Piknik örtülerinin üzerine kendini atıp yemeklere dönen Ron'un ardından Draco, Hermione'ye doğru yürüdü.
"Bu kadar güzel olmuşken dans edemeden bu geceyi bitiremezsin değil mi?" dedi hafif gülümsemeyle.
Hermione, cevap vermeden Draco'nun elini kaparak onu düz zemine çekti. Ellerini Hermione'nin beline yerleştirdikten sonra Draco'nun düşünebildiği tek şey karşısındaki kadının nasıl kalbini bu kadar hızlı attırdığıydı. O ne düşünüyor bilmiyordu ama aynı şekilde olduğunu umuyordu.
"Ginny, bana bu dansı lütfeder misin?"
"Hayır, ben açım."
"HADİ AMA GINNY!"
"HHAHEOSKSHAHA TAMAM TAMAM"
İki çift yarım saat boyunca dans etmiş, Pansy ve Theo yere oturarak Karagöl'ü seyretmişti. Blaise ve Ron günün yorgunluğunu atmak üzere arada ağızlarına bir şeyler atarak yerde uzanıyorlardı.
Müziğin değişmesi ve hareketlenmesiyle ayağa kalkan Pansy, herkesi gaza getirmişti. Dışardan bakan birinin onlara deli muamelesi yapabileceği bir biçimde dans ediyorlardı. Theo, yerde takla atmaya kalkarken Blaise, Ron'u göle atmıştı. Ron'un haline gülen Pansy kendini yerlere atmış, bu sırada Ginny herkesin eline birer ateş viskisi tutturmuştu. Harry ve Blaise, Ron'u çıkarmaya çalışıyordu. Bunlar olurken yavaşça daha karanlığa doğru ilerleyen Draco ve Hermione durup birbirlerine bakmaya başlamıştı.

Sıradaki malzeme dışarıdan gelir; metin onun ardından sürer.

Lemma step_emissions st i :
  emissions (Chat.step st i).2 = [] ∨
  emissions (Chat.step st i).2 = [("typing", RoomOnly (Chat.roomId st))] ∨
  ∃ ev msg, (ev = "question" ∨ ev = "response") ∧ trim msg ≠ "" ∧
    emissions (Chat.step st i).2
      = [(ev, RoomMsg (Chat.roomId st) msg);
         ("stopTyping", RoomOnly (Chat.roomId st))].
Proof.
  destruct i as [ev|value|pathname]; simpl.
  - left. destruct ev; simpl; try done;
      unfold Chat.handleQuestion, Chat.handleResponse; by case_decide.
  - right. by left.
  - destruct (decide (trim (Chat.message st) = "")) as [H|H].
    + left. by rewrite sendMessage_blank.
    + right. right. rewrite sendMessage_nonblank by done.
      exists (if includes pathname "/chat/" then "response" else "question"),
             (Chat.message st).
      split; [destruct (includes pathname "/chat/"); eauto|done].
Qed.

(** X9: While the view stays mounted (no deletion notification is
    pushed), whatever else the user and the server do, every event the
    view emits is addressed to the room the view is bound to. *)
Theorem run_emits_for_bound_room st inputs :
  Forall (λ ev, is_roomDeleted ev = false) (Chat.pushed_events inputs) →
  Forall (λ e, payload_room e.2 = Some (Chat.roomId st))
         (emissions (Chat.run st inputs).2).
Proof.
  intros _. apply (run_emissions_Forall (λ r e, payload_room e.2 = Some r)).
  intros st' i.
  destruct (step_emissions st' i) as [-> | [-> | (ev & msg & _ & _ & ->)]];
    by repeat constructor.
Qed.

Lemma run_emits_for_bound_room_witness :
  Forall (λ ev, is_roomDeleted ev = false)
         (Chat.pushed_events
            [Chat.typed "hello"; Chat.pushed (question "room-2" "elsewhere");
             Chat.submitted "/user/room-1"]) ∧
  Forall (λ e, payload_room e.2 = Some (Chat.roomId room1_session))
         (emissions (Chat.run room1_session
                       [Chat.typed "hello"; Chat.pushed (question "room-2" "elsewhere");
                        Chat.submitted "/user/room-1"]).2).
Proof.
  assert (Forall (λ ev, is_roomDeleted ev = false)
            (Chat.pushed_events
               [Chat.typed "hello"; Chat.pushed (question "room-2" "elsewhere");
                Chat.submitted "/user/room-1"])) as Hd.
  { by repeat constructor. }
  split; [exact Hd|].
  exact (run_emits_for_bound_room room1_session _ Hd).
Defined.

Lemma run_sends_Forall st inputs :
  Forall (λ e, is_send e = true →
               ∃ msg, e.2 = RoomMsg (Chat.roomId st) msg ∧ trim msg ≠ "")
         (emissions (Chat.run st inputs).2).
Proof.
  apply (run_emissions_Forall
           (λ r e, is_send e = true → ∃ msg, e.2 = RoomMsg r msg ∧ trim msg ≠ "")).
  intros st' i.
  destruct (step_emissions st' i) as [-> | [-> | (ev & msg & _ & Hmsg & ->)]].
  - constructor.
  - by repeat constructor.
  - repeat constructor; [|done]. intros _. by exists msg.
Qed.

(** X10: While the view stays mounted (no deletion notification is
    pushed), whatever else the user and the server do, the questions and
    responses the view emits all carry the bound room and a message that
    does not trim to the empty string: a blank message is never sent. *)
Theorem run_never_sends_blank st inputs :
  Forall (λ ev, is_roomDeleted ev = false) (Chat.pushed_events inputs) →
  Forall (λ e, ∃ msg, e.2 = RoomMsg (Chat.roomId st) msg ∧ trim msg ≠ "")
         (filter is_send (emissions (Chat.run st inputs).2)).
Proof.
  intros _. apply Forall_forall. intros e [He Hin]%list_elem_of_filter.
  pose proof (run_sends_Forall st inputs) as Hall.
  rewrite Forall_forall in Hall. apply Hall; [done|].
  by apply Is_true_true.
Qed.

Lemma run_never_sends_blank_witness :
  Forall (λ ev, is_roomDeleted ev = false)
         (Chat.pushed_events
            [Chat.typed "  "; Chat.submitted "/user/room-1"; Chat.pushed typing;
             Chat.typed " hello"; Chat.submitted "/user/room-1"]) ∧
  Forall (λ e, ∃ msg, e.2 = RoomMsg (Chat.roomId room1_session) msg ∧ trim msg ≠ "")
         (filter is_send
            (emissions (Chat.run room1_session
                          [Chat.typed "  "; Chat.submitted "/user/room-1";
                           Chat.pushed typing;
                           Chat.typed " hello"; Chat.submitted "/user/room-1"]).2)).
Proof.
  assert (Forall (λ ev, is_roomDeleted ev = false)
            (Chat.pushed_events
               [Chat.typed "  "; Chat.submitted "/user/room-1"; Chat.pushed typing;
                Chat.typed " hello"; Chat.submitted "/user/room-1"])) as Hd.
  { by repeat constructor. }
  split; [exact Hd|].
  exact (run_never_sends_blank room1_session _ Hd).
Defined.

(** X11: While the view stays mounted (no deletion notification is
    pushed), whatever else the user and the server do, each question or
    response the view emits is directly followed, in the order of
    emission, by [stopTyping] for the bound room. *)
Theorem run_send_then_stopTyping st inputs n e :
  Forall (λ ev, is_roomDeleted ev = false) (Chat.pushed_events inputs) →
  emissions (Chat.run st inputs).2 !! n = Some e →
  is_send e = true →
  emissions (Chat.run st inputs).2 !! S n
    = Some ("stopTyping", RoomOnly (Chat.roomId st)).
Proof.
  intros _. revert st n. induction inputs as [|i inputs IH]; intros st n; [done|].
  rewrite run_cons. cbn [snd]. rewrite emissions_app.
  specialize (IH (Chat.step st i).1). rewrite step_roomId in IH.
  destruct (step_emissions st i) as [-> | [-> | (ev & msg & _ & _ & ->)]].
  - apply IH.
  - destruct n as [|n]; simpl; [by intros [= <-]|apply IH].
  - destruct n as [|[|n]]; simpl; [done|by intros [= <-]|apply IH].
Qed.

Lemma run_send_then_stopTyping_witness :
  Forall (λ ev, is_roomDeleted ev = false)
         (Chat.pushed_events
            [Chat.typed "hello"; Chat.pushed typing;
             Chat.submitted "/user/room-1"]) ∧
  emissions (Chat.run room1_session
               [Chat.typed "hello"; Chat.pushed typing;
                Chat.submitted "/user/room-1"]).2 !! 1
    = Some ("question", RoomMsg "room-1" "hello") ∧
  is_send ("question", RoomMsg "room-1" "hello") = true ∧
  emissions (Chat.run room1_session
               [Chat.typed "hello"; Chat.pushed typing;
                Chat.submitted "/user/room-1"]).2 !! 2
    = Some ("stopTyping", RoomOnly "room-1").
Proof.
  assert (Forall (λ ev, is_roomDeleted ev = false)
            (Chat.pushed_events
               [Chat.typed "hello"; Chat.pushed typing;
                Chat.submitted "/user/room-1"])) as Hd.
  { by repeat constructor. }
  split; [exact Hd|]. split; [reflexivity|]. split; [reflexivity|].
  apply (run_send_then_stopTyping room1_session
           [Chat.typed "hello"; Chat.pushed typing; Chat.submitted "/user/room-1"]
           1 ("question", RoomMsg "room-1" "hello") Hd); reflexivity.
Defined.

(** X12: Submitting twice in a row sends at most once: the second submit,
    with no edit in between, emits nothing, whatever the paths and the
    input were. *)
Theorem second_submit_is_silent pathname pathname' st :
  emissions (Chat.sendMessage pathname' (Chat.sendMessage pathname st).1).2 = [].
Proof.
  destruct (decide (trim (Chat.message st) = "")) as [H|H].
  - rewrite (sendMessage_blank pathname) by done. cbn [fst].
    by rewrite sendMessage_blank.
  - rewrite (sendMessage_nonblank pathname) by done. cbn [fst].
    by rewrite sendMessage_blank.
Qed.

(** X13: A submit emits nothing exactly when the input holds white space
    only (the empty input included); any other character in it makes the
    submit send. *)
Theorem sendMessage_silent_iff_white_space pathname st :
  emissions (Chat.sendMessage pathname st).2 = []
    ↔ all_white_space (Chat.message st) = true.
Proof.
  rewrite <- trim_empty.
  destruct (decide (trim (Chat.message st) = "")) as [H|H].
  - by rewrite sendMessage_blank.
  - by rewrite sendMessage_nonblank.
Qed.

(** X14: Typing a text and submitting it: a text that does not trim to the
    empty string goes out as typed, between a [typing] and a [stopTyping]
    signal, and the input field is cleared; a blank text raises the
    [typing] signal only, is never followed by [stopTyping], and stays in
    the input field. *)
Theorem typed_then_submitted pathname value st :
  (trim value ≠ "" →
     emissions (Chat.run st [Chat.typed value; Chat.submitted pathname]).2
       = [("typing", RoomOnly (Chat.roomId st));
          (if includes pathname "/chat/" then "response" else "question",
           RoomMsg (Chat.roomId st) value);
          ("stopTyping", RoomOnly (Chat.roomId st))] ∧
     Chat.message (Chat.run st [Chat.typed value; Chat.submitted pathname]).1 = "") ∧
  (trim value = "" →
     emissions (Chat.run st [Chat.typed value; Chat.submitted pathname]).2
       = [("typing", RoomOnly (Chat.roomId st))] ∧
     Chat.message (Chat.run st [Chat.typed value; Chat.submitted pathname]).1 = value).
Proof.
  rewrite !run_cons.
  cbn [Chat.run Chat.step Chat.handleInputChange fst snd].
  split; intros H.
  - rewrite sendMessage_nonblank by done. by rewrite app_nil_r.
  - rewrite sendMessage_blank by done. by rewrite app_nil_r.
Qed.

Lemma typed_then_submitted_witness :
  (trim "hello " ≠ "" ∧
   Chat.message (Chat.run room1_session
                   [Chat.typed "hello "; Chat.submitted "/user/room-1"]).1 = "") ∧
  (trim "  " = "" ∧
   emissions (Chat.run room1_session
                [Chat.typed "  "; Chat.submitted "/user/room-1"]).2
     = [("typing", RoomOnly (Chat.roomId room1_session))]).
Proof.
  split.
  - split; [done|].
    apply (proj1 (typed_then_submitted "/user/room-1" "hello " room1_session)).
    done.
  - split; [reflexivity|].
    apply (proj2 (typed_then_submitted "/user/room-1" "  " room1_session)).
    reflexivity.
Defined.

End ChatRunFacts.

"Bana ne söylemek istiyordun Herm? Eğer baloya geri dönmek isti-" sözü karşısındaki kadının onu öpmesiyle kesilen Draco, neye uğradığını şaşırmıştı.
"Bunun anlamı-"
"Yani, baloya dönmek istemiyorsun.""Bunun anlamı, seni seviyorum Draco."
Ağzı yarım açılan ve öylece kalan Draco, Pansy'nin bağrışlarıyla kendine gelmiş, anında Hermione'ye sarılmıştı."Ben de seni seviyorum Hermione." dedi gülümsemeyle, ellerini Herm'in saçlarına daldırırken.
El ele arkadaşlarının yanlarına gelerek şarkı söyleyip oynadıkları oyunlara katıldılar.
"Sanırım Hogwarts yıllarımda en eğlendiğim ve mutlu olduğum gün bu." dedi Theo'dan beklenmeyen bir ciddiyetle.
Blaise ve Draco, bu sözlerin üzerine Theo'nun üzerine atlayarak ona katıldıklarını söylediler. Tabii üçü birden yuvarlanarak göle düşmese onlar için daha keyifli olurdu.
"HEY HEY BAKIN BEN DE NE VAR!" diye bağırdı Pansy, hareketli resim çeken kameralardan birini çantasından çıkarırken.
Göldekileri, yanında oturan iki güzel insanı, ağzına kocaman bir pasta dilimi atan Ron'u, göldekilere yardım etmek isterken yanlarına düşen Harry'i ve tabii ki kendininde dahil olduğu daha birçok resmi çekmişti. Yıllar sonra bile bu resimlere bakıp en güzel günlerini hatırlayacaklardı.
Odalarının duvarlarına, masalarının üzerine ve kitaplarının arasına sakladıkları bu resimler her daim onlarda kalıp arkadaşlıklarının önemli bir hazinesi olmuştu.